Expecting us to bite hook, line and sinker, the Tokyo propaganda announced naval victories of unprecedented magnitude. According to the Daihon-ei, from October 12, that is, the battle of Taiwan, to this date, the Americans had lost 49 aircraft carriers, 15 battleships, 26 cruisers, 7 destroyers, 29 unidentified ships, 78 transports, 19 landing crafts—a total of 235. Reportedly, more ships are being sunk, more planes being shot down and Americans being killed. For all the arms, munitions and machinery that the Americans could manufacture, the Japanese propaganda is manufacturing more in bluffs—the kind which nothing could excel in self-contradiction and incredible absurdity. It would be interesting to confront these allegations of the Daihon-ei to the facts of history, this advocate of eternity which usually, if not always, avenges itself against the official propagandists of today who do not look beyond the present fleeting moment.

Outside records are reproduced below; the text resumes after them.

Lemma get_lobby_type_unknown (lobby_type : Z) :
  lobby_type < 0 ∨ 5 < lobby_type →
  get_lobby_type lobby_type = str lobby_type.
Proof.
  intros H. unfold get_lobby_type.
  repeat (case Z.eqb_spec; [intros ->; lia | intros _]). reflexivity.
Qed.

(** ** The staleness query

    Both refresh rules run the same pipeline: keep the rows whose key is
    below a bound, sort by the key, cut to a prefix. *)

Section stale_query.
Context {Row : Type} (field : Row → Z) (bound : Z) (rows : list Row).

#[local] Instance key_le_trans : Transitive (key_le field).
Proof. intros a b c. unfold key_le. lia. Qed.

#[local] Instance key_le_total : Total (key_le field).
Proof. intros a b. unfold key_le. lia. Qed.

Lemma qs_filter_lt :
  qs_filter (λ row, field row <? bound) rows
  = filter (λ row, field row < bound) rows.
Proof.
  unfold qs_filter. apply list_filter_iff. intros row.
  apply Z.ltb_lt.
Qed.

Lemma order_by_perm (l : list Row) : order_by field l ≡ₚ l.
Proof. apply merge_sort_Permutation. Qed.

Lemma order_by_sorted (l : list Row) :
  StronglySorted (key_le field) (order_by field l).
Proof. apply (StronglySorted_merge_sort _). Qed.

Lemma elem_of_stale_sorted (row : Row) :
  row ∈ order_by field (qs_filter (λ row, field row <? bound) rows)
  ↔ row ∈ rows ∧ field row < bound.
Proof.
  rewrite order_by_perm, qs_filter_lt, list_elem_of_filter. tauto.
Qed.

(** The first row of a sorted list is minimal. *)
Lemma sorted_head_least (l tl : list Row) (first row : Row) :
  order_by field l = first :: tl → row ∈ l → field first ≤ field row.
Proof.
  intros Heq Hin.
  pose proof (order_by_sorted l) as Hs. rewrite Heq in Hs.
  rewrite <- (order_by_perm l), Heq in Hin.
  apply StronglySorted_cons in Hs as [Hall _].
  apply elem_of_cons in Hin as [-> | Hin]; [lia |].
  rewrite Forall_forall in Hall. by apply Hall.
Qed.

(** A prefix of a sorted list holds its smallest rows. *)
Lemma sorted_prefix_least (l : list Row) (n : nat) (p q : Row) :
  p ∈ take n (order_by field l) → q ∈ drop n (order_by field l) →
  field p ≤ field q.
Proof.
  intros Hp Hq.
  pose proof (order_by_sorted l) as Hs.
  rewrite <- (take_drop n (order_by field l)) in Hs.
  exact (StronglySorted_app_1_elem_of _ _ _ _ _ Hs Hp Hq).
Qed.
End stale_query.

(** ** Freshness policy *)

(** C1: [SteamPlayer.get_refresh] returns only stored rows that are older
    than [now - PLAYER_FRESHNESS], oldest first, at most 100 of them and as
    many as are due up to that cap; the due rows it leaves out are no older
    than any row it returns, so without the cap biting it returns exactly
    the due rows, and it returns the empty list when no row is due. *)
Theorem SteamPlayer_get_refresh_due
    (objects : list SteamPlayer.t) (now PLAYER_FRESHNESS : Z) :
  let stale p := SteamPlayer.last_refresh p < now - PLAYER_FRESHNESS in
  let due := filter stale objects in
  let res := SteamPlayer.get_refresh now PLAYER_FRESHNESS objects in
  Forall (λ p, p ∈ objects ∧ stale p) res
  ∧ StronglySorted
      (λ a b, SteamPlayer.last_refresh a ≤ SteamPlayer.last_refresh b) res
  ∧ length res = Nat.min 100 (length due)
  ∧ (∃ rest, res ++ rest ≡ₚ due
       ∧ ∀ p q, p ∈ res → q ∈ rest →
           SteamPlayer.last_refresh p ≤ SteamPlayer.last_refresh q)
  ∧ ((length due ≤ 100)%nat → res ≡ₚ due)
  ∧ (due = [] → res = []).
Proof.
  intros stale due res.
  set (sorted := order_by SteamPlayer.last_refresh
    (qs_filter (λ row, SteamPlayer.last_refresh row <? now - PLAYER_FRESHNESS)
       objects)).
  assert (res = take 100 sorted) as Hres by reflexivity.
  assert (sorted ≡ₚ due) as Hperm.
  { unfold sorted. rewrite order_by_perm. by rewrite qs_filter_lt. }
  repeat split.
  - rewrite Forall_forall. intros p Hp. rewrite Hres in Hp.
    apply (subseteq_take 100 sorted) in Hp.
    by apply elem_of_stale_sorted in Hp.
  - rewrite Hres, <- (take_drop 100 sorted).
    eapply StronglySorted_app_1_l. rewrite !take_drop. apply order_by_sorted.
  - rewrite Hres, length_take. by rewrite Hperm.
  - exists (drop 100 sorted). split.
    + by rewrite Hres, take_drop.
    + intros p q Hp Hq. rewrite Hres in Hp.
      by eapply sorted_prefix_least.
  - intros Hle. rewrite Hres, take_ge; [done |]. by rewrite Hperm.
  - intros Hnil. rewrite Hnil in Hperm.
    apply Permutation_nil_r in Hperm. by rewrite Hres, Hperm.
Qed.

Example SteamPlayer_get_refresh_sample :
  SteamPlayer.get_refresh 1000 100 sample_players
  = [ player_at 76561197960265731 50; player_at 76561197960265730 100 ].
Proof. vm_compute. reflexivity. Qed.

Example SteamPlayer_get_refresh_none_due :
  SteamPlayer.get_refresh 1000 960 sample_players = [].
Proof. vm_compute. reflexivity. Qed.

Example SteamPlayer_get_refresh_cap :
  length (SteamPlayer.get_refresh 1000 100
            (player_at 1 <$> seqZ 0 250)) = 100%nat.
Proof. vm_compute. reflexivity. Qed.

Example MatchDetails_get_refresh_sample :
  MatchDetails.get_refresh 1000 100
    [ match_at 1 950; match_at 2 100; match_at 3 50 ]
  = Ok (Some (match_at 3 50)).
Proof. vm_compute. reflexivity. Qed.

Example MatchDetails_get_refresh_none_due :
  MatchDetails.get_refresh 1000 100 [ match_at 1 950 ] = Ok None.
Proof. vm_compute. reflexivity. Qed.

(** C2: [MatchDetails.get_refresh] never raises; it returns at most one
    row, a stored one older than [now - MATCH_FRESHNESS] whose
    [last_refresh] is the smallest among all such rows, and it returns
    [None] exactly when no stored row is that old. *)
Theorem MatchDetails_get_refresh_oldest
    (objects : list MatchDetails.t) (now MATCH_FRESHNESS : Z) :
  let stale m := MatchDetails.last_refresh m < now - MATCH_FRESHNESS in
  match MatchDetails.get_refresh now MATCH_FRESHNESS objects with
  | Ok (Some m) =>
      m ∈ objects ∧ stale m
      ∧ ∀ m', m' ∈ objects → stale m' →
          MatchDetails.last_refresh m ≤ MatchDetails.last_refresh m'
  | Ok None => ∀ m', m' ∈ objects → ¬ stale m'
  | Raise _ => False
  end.
Proof.
  intros stale. unfold MatchDetails.get_refresh.
  destruct (order_by _ _) as [| m tl] eqn:Heq; simpl.
  - intros m' Hin Hstale.
    assert (m' ∈ order_by MatchDetails.last_refresh
      (qs_filter (λ row, MatchDetails.last_refresh row <? now - MATCH_FRESHNESS)
         objects)) as Hm' by by apply elem_of_stale_sorted.
    rewrite Heq in Hm'. by apply elem_of_nil in Hm'.
  - assert (m ∈ objects ∧ stale m) as [Hin Hstale].
    { apply (elem_of_stale_sorted MatchDetails.last_refresh).
      rewrite Heq. left. }
    split; [done |]. split; [done |].
    intros m' Hin' Hstale'.
    eapply sorted_head_least; [exact Heq |].
    rewrite qs_filter_lt. apply list_elem_of_filter. by split.
Qed.

(** ** Low-priority exclusion *)

(** C4: a stored match is left out by [MatchDetails.exclude_low_priority]
    exactly when its lobby type is 4, or it has fewer than 10 human
    players, or it lasted less than 480 seconds, or both tower masks are
    2047.  So a match with 10 human players, duration 481, lobby type 0 and
    tower masks not both 2047 is kept, and a match of duration 479 is left
    out whatever its other fields. *)
Theorem MatchDetails_exclude_low_priority_iff
    (objects : list MatchDetails.t) (m : MatchDetails.t) :
  m ∈ objects →
  let both_intact :=
    MatchDetails.tower_status_radiant m = 2047
    ∧ MatchDetails.tower_status_dire m = 2047 in
  (m ∉ MatchDetails.exclude_low_priority objects
     ↔ MatchDetails.lobby_type m = 4
       ∨ MatchDetails.human_players m < 10
       ∨ MatchDetails.duration m < 480
       ∨ both_intact)
  ∧ (MatchDetails.human_players m = 10 → MatchDetails.duration m = 481 →
     MatchDetails.lobby_type m = 0 → ¬ both_intact →
     m ∈ MatchDetails.exclude_low_priority objects)
  ∧ (MatchDetails.duration m = 479 →
     m ∉ MatchDetails.exclude_low_priority objects).
Proof.
  intros Hin both_intact.
  assert (m ∈ MatchDetails.exclude_low_priority objects
          ↔ ¬ (MatchDetails.lobby_type m = 4
               ∨ MatchDetails.human_players m < 10
               ∨ MatchDetails.duration m < 480
               ∨ both_intact)) as Hkept.
  { unfold MatchDetails.exclude_low_priority, qs_exclude.
    rewrite list_elem_of_filter.
    unfold MatchDetails.low_priority, Q_or, Q_and, both_intact.
    rewrite !orb_false_iff, andb_false_iff, !Z.eqb_neq, !Z.ltb_ge.
    split; [intros [H _]; lia | intros H; split; [lia | done]]. }
  split; [| split].
  - rewrite Hkept. split; [| tauto].
    intros H. unfold both_intact in *. lia.
  - intros H1 H2 H3 H4. apply Hkept. unfold both_intact in *. lia.
  - intros H. rewrite Hkept. intros Hn. apply Hn. lia.
Qed.

(** ** The match-sequence cursor *)

Section cursor.
Import MatchSequenceNumber.

Lemma set_in_range (v : Z) (objects : table) :
  bigint v = true →
  set_last_match_seq_num v objects = Saved (<[1 := v]> objects).
Proof.
  intros Hv. unfold set_last_match_seq_num, save. simpl. by rewrite Hv.
Qed.

Lemma set_out_of_range (v : Z) (objects : table) :
  bigint v = false → set_last_match_seq_num v objects = OutOfRange.
Proof.
  intros Hv. unfold set_last_match_seq_num, save. simpl. by rewrite Hv.
Qed.

Lemma get_after_insert (v : Z) (objects : table) :
  (get_last_match_seq_num (<[1 := v]> objects)).1 = v.
Proof.
  unfold get_last_match_seq_num, get_or_create.
  by rewrite lookup_insert_eq.
Qed.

In view of the fact that the air strategy employed by the Japanese in the first days of the war seems to have fallen into disuse, the propaganda office of Tokyo has launched a laudatory campaign for the Kamikaze contingent, the suicide group of airmen who dive with their planes on the target.

A few days ago, the officer who is occupying Letran paid me an unexpected and unexplained visit. In his broken English he told me, “Now we have very hard fight. But we cannot lose. Now no more harakiri. We smash the enemy.” He was the same officer who, sometime earlier, had told me in fatalistic tones, “I know that I shall die with Manila.”

It’s hard to tell whether the Japanese have changed strategy or they are prepared to kill and be killed, for which reason the soldiers are being assigned the task of spreading this information, in the hope of infusing fear and terror among the enemies.

The press and the radio are driving us crazy with the big talk about the suicide squad. Either they are trying to duplicate the German V-1 or V-2, or to explain the destruction they wrought on the American fleet in the Pacific, since their own fleet has failed to show up after the battle of Leyte and Eastern Luzon, in spite of their claims of resounding victory. So many things need to be explained.